● **Problem to solve**
The word "assert" occurs in some of the lines below; copy each of those lines.

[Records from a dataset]
(* ===== verification/Boot.v ===== *)
(** * Boot

    A machine with the controller of Controller.v, from power-on to a hooked
    drive: the driver's probe, the opening of the SAN device by [int13_hook]
    and INT 13 calls, all run on the executable definitions.  The state after
    the hook satisfies the hypotheses of the read path. *)

From stdpp Require Import strings.
From S2P Require Import Prelude.
From S2P Require Import Memory.
From S2P Require Import World.
From S2P Require Import Object.
From S2P Require Import Retry.
From S2P Require Import Malloc.
From S2P Require Import Pci.
From S2P Require Import Blockdev.
From S2P Require Import Nvme.
From S2P Require Import NvmeIo.
From S2P Require Import Cstring.
From S2P Require Import Uri.
From S2P Require Import Sanboot.
From S2P Require Import Biosint.
From S2P Require Import PciBus.
From S2P Require Import Startup.
From S2P Require Import Int13.
From S2P Require Import Autoboot.
From S2P Require Import Int13Spec.
From S2P Require Import Controller.
From S2P Require Import System.
From S2P Require Import ReadPath.
From S2P Require Import AutobootSpec.
From S2P Require Import Int13Read.

(** Low memory as a BIOS leaves it: one hard disk, the equipment word and an
    interrupt vector for INT 13; and a packet of the program that will call
    INT 13, at 0000:0600, that asks for three blocks from block 5. *)
Definition packet : list Z := dap 3 0x0000 0x8000 5.

Definition boot_mem : mem :=
  store 0x600 packet
    (fun a => if a =? 0x475 then 1 else if a =? 0x410 then 0x21
              else if a =? 0x4e then 0xf0 else 0).

Definition boot_disk (a : Z) : Z :=
  if a <? 510 then 0 else if a =? 510 then 0x55 else if a =? 511 then 0xaa
  else u8 (a / 512 + a).

Definition boot_hw (blocks : Z) : nvme_hw :=
  mkNvmeHw no_qp no_qp 0 0 0 0 boot_disk blocks 0 0 BAR0.

Definition boot_heap_start : Z := 0x10000.

Definition null_intf : interface :=
  mkIntf I_null None (Some null_intf_desc) (Some null_intf_desc).

Section machine.
Context (junk : nvme_ctrl) (blocks : Z) (null_page : bool).

#[local] Instance machine : Platform := nvme_platform junk.
#[local] Instance machine_methods : Methods := methods 200 8.

(** The data segment: the null interface, the driver's [dummy] interface
    (all zero: no initialiser) and the permanent timer process.  With
    [null_page], memory at address NULL can be read and holds zeroes. *)
Definition machine_power_on : world :=
  mkWorld boot_mem (boot_hw blocks) (mkHeap [] 0 0 0) ∅
    (<[I_null := null_intf]> (<[I_dummy := mkIntf I_NULL None None None]>
      (if null_page then <[I_NULL := mkIntf I_NULL None None None]> ∅ else ∅)))
    (<[P_retry := mkProc retry_process_desc None]> ∅) [P_retry] ∅ [] ∅
    (mkNvmeState [] ∅ ∅ ∅ 0 false) (mkSanState ∅ [] 10 [])
    (mkBios (0, 0) 0 0 0 0 0 0 (0, 0) (0, 0)) (mkDevState 0 0 ∅ [] [] false).

(** The tables of the program: the heap is initialised, the devices on the PCI
    bus (at most 600 addresses) are probed. *)
Definition init_fns : list (cprog unit) := [heap_init_fn boot_heap_start].
Definition startup_fns : list startup_fn := [startup_devices [pci_root_device 600]].

(** The program up to the drive it boots from; no ACPI table models are linked
    in. *)
Definition machine_start : cprog (Z + Z) :=
  initialise init_fns ;; startup startup_fns ;; ipxe_open [].
End machine.

(** A machine with 20000 blocks and zeroed memory, and its state after the
    drive is hooked. *)
#[local] Instance boot_methods : Methods := methods 200 8.
Definition power_on : world := machine_power_on (blank_ctrl 0) 20000 true.
Definition start : cprog (Z + Z) := machine_start (blank_ctrl 0).
Definition booted : world :=
  match start power_on with Ret _ w => w | _ => power_on end.

(** The objects of the booted machine. *)
Definition boot_sandev : Z := nth 0 (san_devices (w_san booted)) 0.
Definition boot_nvme : Z := nth 0 (nvme_devices (w_nvme booted)) 0.
Definition boot_dev : nvme_device :=
  default (mkNvme false 0 0) (nvme_devs (w_nvme booted) !! boot_nvme).
Definition boot_ctrl : nvme_ctrl :=
  default (junk_ctrl 0) (nvme_ctrls (w_nvme booted) !! nvme_ctrl_ boot_dev).
Definition boot_ns : nvme_namespace :=
  default (mkNs 0 0 0 0 0 0) (nvme_nss (w_nvme booted) !! ctrl_ns boot_ctrl).
Definition boot_dd : san_device :=
  default (mkSandev 0 0 0 (mkCap 0 0 0) 0 false (mkInt13 0 0 0 0 0 0) 0 None
             [] [] []) (sandevs (w_san booted) !! boot_sandev).
Definition boot_qs : io_queues :=
  mkQs (virt_to_phys (sq_sqe (io_sq boot_ctrl)))
    (virt_to_phys (cq_cqe (io_cq boot_ctrl)))
    (q_dbl (sq_common (io_sq boot_ctrl))) (q_dbl (cq_common (io_cq boot_ctrl)))
    (q_mask (sq_common (io_sq boot_ctrl))) (sq_tail (io_sq boot_ctrl))
    (cq_head (io_cq boot_ctrl)) (cq_phase (io_cq boot_ctrl)).
Definition boot_buffer : Z := nvme_dma_buffer (w_nvme booted).

Lemma boot_latency : (io_latency < 200)%nat.
Proof. cbn [io_latency example_controller]. lia. Qed.

Lemma boot_stale : cq_stale (w_mem booted) boot_qs.
Proof.
  assert (E : forallb (fun k => let i := Z.of_nat k in
    Bool.eqb (slot_phase (w_mem booted) boot_qs i)
      (if i <? qs_head boot_qs then qs_phase boot_qs
       else negb (qs_phase boot_qs))) (seq 0 256) = true)
    by (vm_compute; reflexivity).
  intros i Hi. rewrite forallb_forall in E.
  assert (Hm : qs_mask boot_qs = 255) by (vm_compute; reflexivity).
  specialize (E (Z.to_nat i)). rewrite in_seq in E. cbv zeta in E.
  rewrite Z2Nat.id in E by lia. apply eqb_prop, E. lia.
Qed.

Lemma boot_io_ready : io_ready boot_ctrl (w_hw booted) (w_mem booted) boot_qs.
Proof.
  pose proof boot_stale as Hst.
  assert (Hio : h_io (w_hw booted) = mkQp 0x114000 256 0x113000 256 5 5 5 true)
    by (vm_compute; reflexivity).
  assert (Hcc : Z.testbit (h_cc (w_hw booted)) 0 = true) by (vm_compute; reflexivity).
  assert (Had : qp_head (h_admin (w_hw booted)) = qp_tail (h_admin (w_hw booted)))
    by (vm_compute; reflexivity).
  let t := eval vm_compute in boot_qs in
    assert (Hqs : boot_qs = t) by (vm_compute; reflexivity).
  let t := eval vm_compute in boot_ctrl in
    assert (Hc : boot_ctrl = t) by (vm_compute; reflexivity).
  rewrite Hqs in *. rewrite Hc. constructor; try exact Hst; try reflexivity.
  all: try (cbn; unfold disjoint; cbn; lia).
  all: try (exists 8; cbn; lia).
  1,2: split; reflexivity.
  split_and!; try assumption; try reflexivity; try (cbn; lia).
  exists 8; cbn; lia.
Qed.

(** The drive is ready for commands. *)
Lemma boot_drive_ready :
  drive_ready boot_sandev 0 boot_nvme 1 1 (ctrl_ns boot_ctrl) boot_ns boot_buffer
    boot_ctrl boot_qs boot_dd booted.
Proof.
  pose proof boot_io_ready as Hio. constructor.
  - constructor; [| | | | | | |split_and!; [..|exact Hio|]].
    + exists boot_dev. split; vm_compute; reflexivity.
    + split; [reflexivity|vm_compute; discriminate].
    + vm_compute; reflexivity.
    + vm_compute; reflexivity.
    + split; vm_compute; reflexivity.
    + vm_compute; discriminate.
    + vm_compute; reflexivity.
    + vm_compute; reflexivity.
    + vm_compute; reflexivity.
    + constructor; [split; vm_compute; (discriminate || reflexivity)|
        vm_compute; reflexivity|right; vm_compute; discriminate..].
  - constructor; try (split; vm_compute; discriminate); vm_compute; reflexivity.
  - vm_compute; reflexivity.
  - eexists. split; [vm_compute; reflexivity|]. split; reflexivity.
  - vm_compute; reflexivity.
  - vm_compute; reflexivity.
  - vm_compute; reflexivity.
Qed.

(** It can read any blocks it has into low memory. *)
Lemma boot_read_possible lba count buffer :
  0 <= lba -> lba + Z.of_nat count <= 20000 -> (count < 200)%nat ->
  0 <= buffer -> buffer + 512 * Z.of_nat count < 0x100000 ->
  read_possible 200 boot_sandev 0 boot_nvme 1 1 (ctrl_ns boot_ctrl) boot_ns
    boot_buffer boot_ctrl boot_qs boot_dd lba count buffer booted.
Proof.
  intros Hl Hlc Hc Hb Hbc.
  let t := eval vm_compute in boot_qs in
    assert (Hqs : boot_qs = t) by (vm_compute; reflexivity).
  assert (Hpage : virt_to_phys boot_buffer = 0x119000) by (vm_compute; reflexivity).
  assert (Hblocks : h_blocks (w_hw booted) = 20000) by (vm_compute; reflexivity).
  constructor; [exact boot_drive_ready|vm_compute; reflexivity..|lia|lia|lia| |].
  - intros j Hj. cbn [io_status example_controller]. unfold ctl_status.
    rewrite Hblocks. replace (20000 <? _) with false by lia. reflexivity.
  - rewrite Hqs, Hpage. constructor; [lia|left; cbn; lia..].
Qed.

Definition is_undef {S A} (o : outcome S A) : bool :=
  match o with Undef => true | _ => false end.

Lemma is_undef_true {S A} (o : outcome S A) : is_undef o = true -> o = Undef.
Proof. by destruct o. Qed.

Lemma ret_of_match {A} (o : outcome world A) a d :
  match o with Ret a _ => Some a | _ => None end = Some a ->
  o = Ret a (match o with Ret _ w => w | _ => d end).
Proof. destruct o; congruence. Qed.

Lemma boot_start : start power_on = Ret (inr 0x80) booted.
Proof. unfold booted. apply ret_of_match. vm_compute. reflexivity. Qed.

(** ** The claims *)


(** The namespace pointer is used uninitialised: when the controller's
    namespace has no blocks, it is never set, the controller is nevertheless
    taken into use, and with anything but zeroes in the memory allocated for
    the controller structure, reading the capacity follows a wild pointer. *)
Theorem empty_namespace_wild_pointer :
  machine_start (blank_ctrl 0x5a5a5a5a) (machine_power_on (blank_ctrl 0x5a5a5a5a) 0 true)
    = Undef.
Proof. apply is_undef_true. vm_compute. reflexivity. Qed.

(** The driver's dummy interface is used before it is ever initialised:
    on a machine where no interface structure can be read at address NULL,
    hooking a drive dereferences NULL. *)
Theorem dummy_interface_uninitialised :
  machine_start (blank_ctrl 0) (machine_power_on (blank_ctrl 0) 20000 false) = Undef.
Proof. apply is_undef_true. vm_compute. reflexivity. Qed.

● **Written answer**
  assert (E : forallb (fun k => let i := Z.of_nat k in
  assert (Hm : qs_mask boot_qs = 255) by (vm_compute; reflexivity).
  assert (Hio : h_io (w_hw booted) = mkQp 0x114000 256 0x113000 256 5 5 5 true)
  assert (Hcc : Z.testbit (h_cc (w_hw booted)) 0 = true) by (vm_compute; reflexivity).
  assert (Had : qp_head (h_admin (w_hw booted)) = qp_tail (h_admin (w_hw booted)))
    assert (Hqs : boot_qs = t) by (vm_compute; reflexivity).
    assert (Hc : boot_ctrl = t) by (vm_compute; reflexivity).
    assert (Hqs : boot_qs = t) by (vm_compute; reflexivity).
  assert (Hpage : virt_to_phys boot_buffer = 0x119000) by (vm_compute; reflexivity).
  assert (Hblocks : h_blocks (w_hw booted) = 20000) by (vm_compute; reflexivity).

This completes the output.